We did not attempt to demonstrate a mechanism by which wing tags reduce nesting success, which is an important step in designing field-readable markers that will not significantly alter the parameters under study or have deleterious effects on survival and reproduction. One possible mechanism leading to lowered nest success is that the color or general appearance of the wing tags caused behavioral changes that affect reproduction, as in Seamans et al. (2010). However, based on our observations of paired birds interacting, tagged bird behavior appeared to mirror that of untagged birds. A second possibility is that the extra mass of two wing tags was great enough to decrease foraging efficiency and mass gain at sea, as in Cory’s Shearwaters (Calonectris diomedea) wearing 30- and 60-g weights (Passos et al. 2010). However, a pair of wing tags was 1.1 and 1.3 % of female and male mass, respectively; much less than the 3 % limit often used in seabird studies (Phillips et al. 2003). We suggest the likely mechanism causing higher nest failure is that wing tags impair the aerodynamic functioning of the wing. Wing tags likely cause the boundary layer to detach from the wing, which would reduce lift and increase drag, and lower the lift-to-drag ratio; in effect acting like an airbrake on a glider (Pennycuick 2008; C. Pennycuick, personal communication). Aerodynamically, the upper leading edge is the most sensitive part of the wing, which would be disrupted by any wrap-around style wing tag. The tags may also affect maneuverability, by adding mass (albeit small) at a point on the wing that is subject to large accelerations in flapping flight (Pennycuick 2008). The ends of the wing tags, which occasionally hang down, and the gap sometimes created between the secondary feathers, may also affect flight performance by increasing drag or reducing lift. Wing- and patagial-tag designs, by altering the flow pattern of air over the wing, may increase the energy requirements for flying. With this consideration, other marking strategies should be considered which have less direct impact on a bird’s main mode of locomotion.

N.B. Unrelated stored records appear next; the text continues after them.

(* ===== verification/JsMap.v ===== *)
(** * JavaScript maps

    A [Map] is the list of its entries in insertion order: [set] on a present key
    changes the value in place, on a new key appends; iteration and
    [keys().next()] see the oldest entry first. *)

From S2P Require Import Prelude.

Section JsMap.
Context {K V : Type} {EK : EqDecision K}.
Abbreviation jmap := (list (K * V)).
Implicit Types m : list (K * V).

Fixpoint map_get (m : list (K * V)) (k : K) : option V :=
  match m with
  | [] => None
  | (k', v) :: m => if decide (k = k') then Some v else map_get m k
  end.

Definition map_has (m : list (K * V)) (k : K) : bool := bool_decide (is_Some (map_get m k)).

Fixpoint map_set (m : list (K * V)) (k : K) (v : V) : list (K * V) :=
  match m with
  | [] => [(k, v)]
  | (k', v') :: m => if decide (k = k') then (k', v) :: m else (k', v') :: map_set m k v
  end.

Definition map_delete (m : list (K * V)) (k : K) : list (K * V) :=
  filter (fun kv => kv.1 <> k) m.

(** [while (map.size >= max) delete the oldest] *)
Definition drop_oldest (max : nat) (m : list (K * V)) : list (K * V) :=
  drop (length m - (max - 1)) m.

Lemma map_get_None m k : map_get m k = None <-> k ∉ m.*1.
Proof.
  induction m as [|[k' v] m IH]; simpl; [set_solver|].
  case_decide; subst; [|set_solver]. split; [done|]. set_solver.
Qed.

Lemma map_get_Some_elem m k v : map_get m k = Some v -> (k, v) ∈ m.
Proof.
  induction m as [|[k' v'] m IH]; simpl; [done|].
  case_decide; subst; [intros [= ->]; by left|]. intros Hg. right. auto.
Qed.

Lemma map_get_elem m k v : NoDup m.*1 -> (k, v) ∈ m -> map_get m k = Some v.
Proof.
  induction m as [|[k' v'] m IH]; simpl; [set_solver|]. intros [Hk Hn]%NoDup_cons.
  intros [E|E]%elem_of_cons.
  - simplify_eq. by rewrite decide_True.
  - rewrite decide_False; [auto|]. intros ->. apply Hk. apply list_elem_of_fmap. by exists (k', v).
Qed.

Lemma map_get_set m k v : map_get (map_set m k v) k = Some v.
Proof.
  induction m as [|[k' v'] m IH]; simpl; [by rewrite decide_True|].
  case_decide as Hd; simpl; [by rewrite decide_True|]. by rewrite decide_False.
Qed.

Lemma map_get_set_ne m k k' v : k <> k' -> map_get (map_set m k v) k' = map_get m k'.
Proof.
  intros Hne. induction m as [|[k0 v'] m IH]; simpl; [by rewrite decide_False|].
  case_decide as Hd; simpl; [subst; by rewrite !decide_False|]. by rewrite IH.
Qed.

Lemma map_get_delete m k : map_get (map_delete m k) k = None.
Proof.
  apply map_get_None. unfold map_delete. intros (kv & -> & Hin)%list_elem_of_fmap.
  apply list_elem_of_filter in Hin as [? _]. done.
Qed.

Lemma map_get_delete_ne m k k' : k <> k' -> map_get (map_delete m k) k' = map_get m k'.
Proof.
  intros Hne. unfold map_delete. induction m as [|[k0 v'] m IH]; [done|].
  rewrite filter_cons. cbn [fst]. destruct (decide (k0 <> k)) as [Hd|Hd].
  - cbn [map_get]. by rewrite IH.
  - apply dec_stable in Hd as ->. rewrite IH. cbn [map_get]. by rewrite decide_False.
Qed.

Lemma map_set_keys m k v :
  (map_set m k v).*1 = m.*1 \/ k ∉ m.*1 /\ map_set m k v = m ++ [(k, v)].
Proof.
  induction m as [|[k0 v'] m IH]; simpl; [right; set_solver|].
  case_decide as Hd; simpl; [by left|].
  destruct IH as [E|[? E]]; [left; by f_equal|right; rewrite E; set_solver].
Qed.

Lemma map_set_NoDup m k v : NoDup m.*1 -> NoDup (map_set m k v).*1.
Proof.
  intros Hn. destruct (map_set_keys m k v) as [->|[Hk ->]]; [done|].
  rewrite fmap_app. apply NoDup_app. split_and!; [done|set_solver|repeat constructor; set_solver].
Qed.

Lemma map_set_elem m k v k' v' :
  (k', v') ∈ map_set m k v -> (k', v') = (k, v) \/ (k', v') ∈ m.
Proof.
  induction m as [|[k0 v0] m IH]; simpl; [set_solver|].
  case_decide as Hd; subst; set_solver.
Qed.

Lemma map_set_length m k v :
  length (map_set m k v) = if map_has m k then length m else S (length m).
Proof.
  unfold map_has. induction m as [|[k0 v0] m IH]; simpl; [done|].
  case_decide as Hd; simpl; [done|]. rewrite IH. by case_match.
Qed.

Lemma sublist_fst m m' : m `sublist_of` m' -> m.*1 `sublist_of` m'.*1.
Proof. induction 1; simpl; by constructor. Qed.
Lemma NoDup_fst_sublist m m' : m `sublist_of` m' -> NoDup m'.*1 -> NoDup m.*1.
Proof. intros Hs Hn. eapply sublist_NoDup; [exact Hn|by apply sublist_fst]. Qed.

Lemma map_delete_sublist m k : map_delete m k `sublist_of` m.
Proof.
  unfold map_delete. induction m as [|kv m IH]; [done|]. rewrite filter_cons.
  case_decide; by constructor.
Qed.

Lemma drop_oldest_sublist n m : drop_oldest n m `sublist_of` m.
Proof. unfold drop_oldest. apply sublist_drop. Qed.

Lemma drop_oldest_length n m : (0 < n)%nat -> (length (drop_oldest n m) < n)%nat.
Proof. intros Hn. unfold drop_oldest. rewrite length_drop. lia. Qed.
End JsMap.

In light of our evidence of negative effects caused by wing and patagial tags, we recommend against placing field-readable markers on wings, and suggest researchers opt for body-, tail-, or leg-mounted markers, with less aerodynamic consequences. While weight is often taken into consideration with designing markers, it is increasingly clear that reducing drag is also important (e.g., Bowlin et al. 2010; Saraux et al. 2011). For species where colored bands are not practical, one option could be a uniquely marked “fin” made of a thin vertical plastic sheet mounted by attachment to the base of the tail feathers. Another option could be to mount the “fin” on a horizontal base on the bird’s back, and hold it in place with loops around the thighs. Such a design would have very little aerodynamic effect (C. Pennycuick, personal communication), but would still need to be rigorously tested for other detrimental effects.

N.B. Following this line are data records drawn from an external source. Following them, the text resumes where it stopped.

Section EnclaveVerify.
Context `{U : Unicode} `{C : Crypto} `{H : Hpke} `{N : NodeCrypto}.

(** [verifyCanonical] with a signature read off a JSON value: [verifyDigestHex]
    catches what a non-string does to [fromHex]. *)
Definition verifyCanonical_js (value signature : jsval) (publicKeyHex : string) : res Throw bool :=
  match signature with
  | VStr s => lift_crypto (verifyCanonical value s publicKeyHex)
  | _ => _ ← lift_crypto (canonicalHash value); Ok false
  end.

Record expected_proof : Type := {
  xp_guestImageId : string;
  xp_policyId : string;
  xp_commitment : option string;
  xp_decision : option PolicyDecision;
  xp_proverPublicKey : string;
}.

Definition allowedKeys : list string :=
  ["protocolVersion"; "requestCommitment"; "policyId"; "decision"; "proofNonce"].

Definition verifyProof (proof : jsval) (expected : expected_proof) : res Throw VerificationResult :=
  guestImageId ← lift_get (js_get proof "guestImageId");
  journal ← lift_get (js_get proof "journal");
  let sealed := VObj [("guestImageId", guestImageId); ("journal", journal)] in
  sealValid ← verifyCanonical_js sealed (js_get_opt proof "seal") (xp_proverPublicKey expected);
  policyId ← lift_get (js_get journal "policyId");
  requestCommitment ← lift_get (js_get journal "requestCommitment");
  decision ← lift_get (js_get journal "decision");
  keys ← lift_get (Object_keys journal);
  let expectedDecision := default ALLOW (xp_decision expected) in
  let extraneous := List.filter (fun k => negb (bool_decide (k ∈ allowedKeys))) keys in
  let checks :=
    [chk "proof seal valid" sealValid
       (VStr (if str_is (js_get_opt proof "proofSystem") "risc0" then "RISC Zero receipt"
              else "simulated re-execution seal"));
     chk "guest image id matches Safety Policy v1" (str_is guestImageId (xp_guestImageId expected)) guestImageId;
     chk "journal policy id matches expected policy" (str_is policyId (xp_policyId expected)) policyId] ++
    match xp_commitment expected with
    | Some c => [chk "request commitment matches receipt" (str_is requestCommitment c) requestCommitment]
    | None => []
    end ++
    [chk ("decision is " +:+ decision_str expectedDecision) (str_is decision (decision_str expectedDecision)) VUndef;
     chk "journal contains no prompt-derived fields" (match extraneous with [] => true | _ => false end)
       (match extraneous with [] => VUndef | _ => VStr ("unexpected keys: " +:+ str_join ", " extraneous) end)] in
  Ok {| vr_valid := all_pass checks; vr_checks := checks |}.

(** The checks of the binding that accompanies an artifact. *)
Definition binding_checks (binding signature : jsval) (receiptPolicyId : jsval) (artifactDigest enclaveKey : string)
    : res Throw (list VerificationCheck) :=
  sig_ok ← verifyCanonical_js binding signature enclaveKey;
  digest ← lift_get (js_get binding "artifactDigest");
  let policyId := js_get_opt binding "policyId" in
  let dr := js_get_opt binding "decisionReceiptDigest" in
  Ok [chk "proof binding signature valid under attested enclave signing key" sig_ok VUndef;
      chk "proof binding commits to this artifact digest" (str_is digest artifactDigest) digest;
      chk "proof binding decision id matches the receipt policy id"
        (js_strict_eq policyId receiptPolicyId) VUndef;
      chk "proof binding carries a decision-receipt digest"
        (match dr with VStr s => negb (str_empty s) | _ => false end) VUndef;
      chk "proof binding reports the proof verified"
        (match js_get_opt binding "proofVerified" with VBool true => true | _ => false end &&
         str_is (js_get_opt binding "decision") "ALLOW") VUndef].

(** The checks that tie a receipt to its artifact. *)
Definition artifact_checks (artifact : ProofArtifactV1) (requestCommitment receiptPolicyId embedded : jsval)
    : list VerificationCheck :=
  let journal := pa_decodedJournal artifact in
  let artifactDigest := zkArtifactDigest (pa_receiptBytes artifact) in
  [chk "proof journal commitment equals receipt commitment"
     (str_is requestCommitment (j_requestCommitment journal)) requestCommitment;
   chk "proof policy id equals receipt policy id" (str_is receiptPolicyId (j_policyId journal)) VUndef;
   if str_is embedded "pending" then
     chk "receipt was signed before proving finished" true
       (VStr "expected: proving runs in parallel with inference; the digest is bound by the ProofBindingV2")
   else chk "receipt zkReceiptDigest matches the artifact digest" (str_is embedded artifactDigest) (VStr artifactDigest)].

We are not the first to suggest that casual observation of wing-tagged birds’ behavior and breeding success is not adequate to determine that tags do not have a significant impact, and that detailed comparison of wing-tagged and untagged birds is necessary to assess the impact of markers on behavior, reproduction, and survival (Howe 1980; Green et al. 2004). The general mechanisms by which we predict wing tags to affect flight performance are not species-specific, and our meta-analysis on survival and reproductive parameters extends our concern regarding the use of wing and patagial tags to other species. The costs to the birds and the reliability of the data obtained may outweigh the benefits of their use.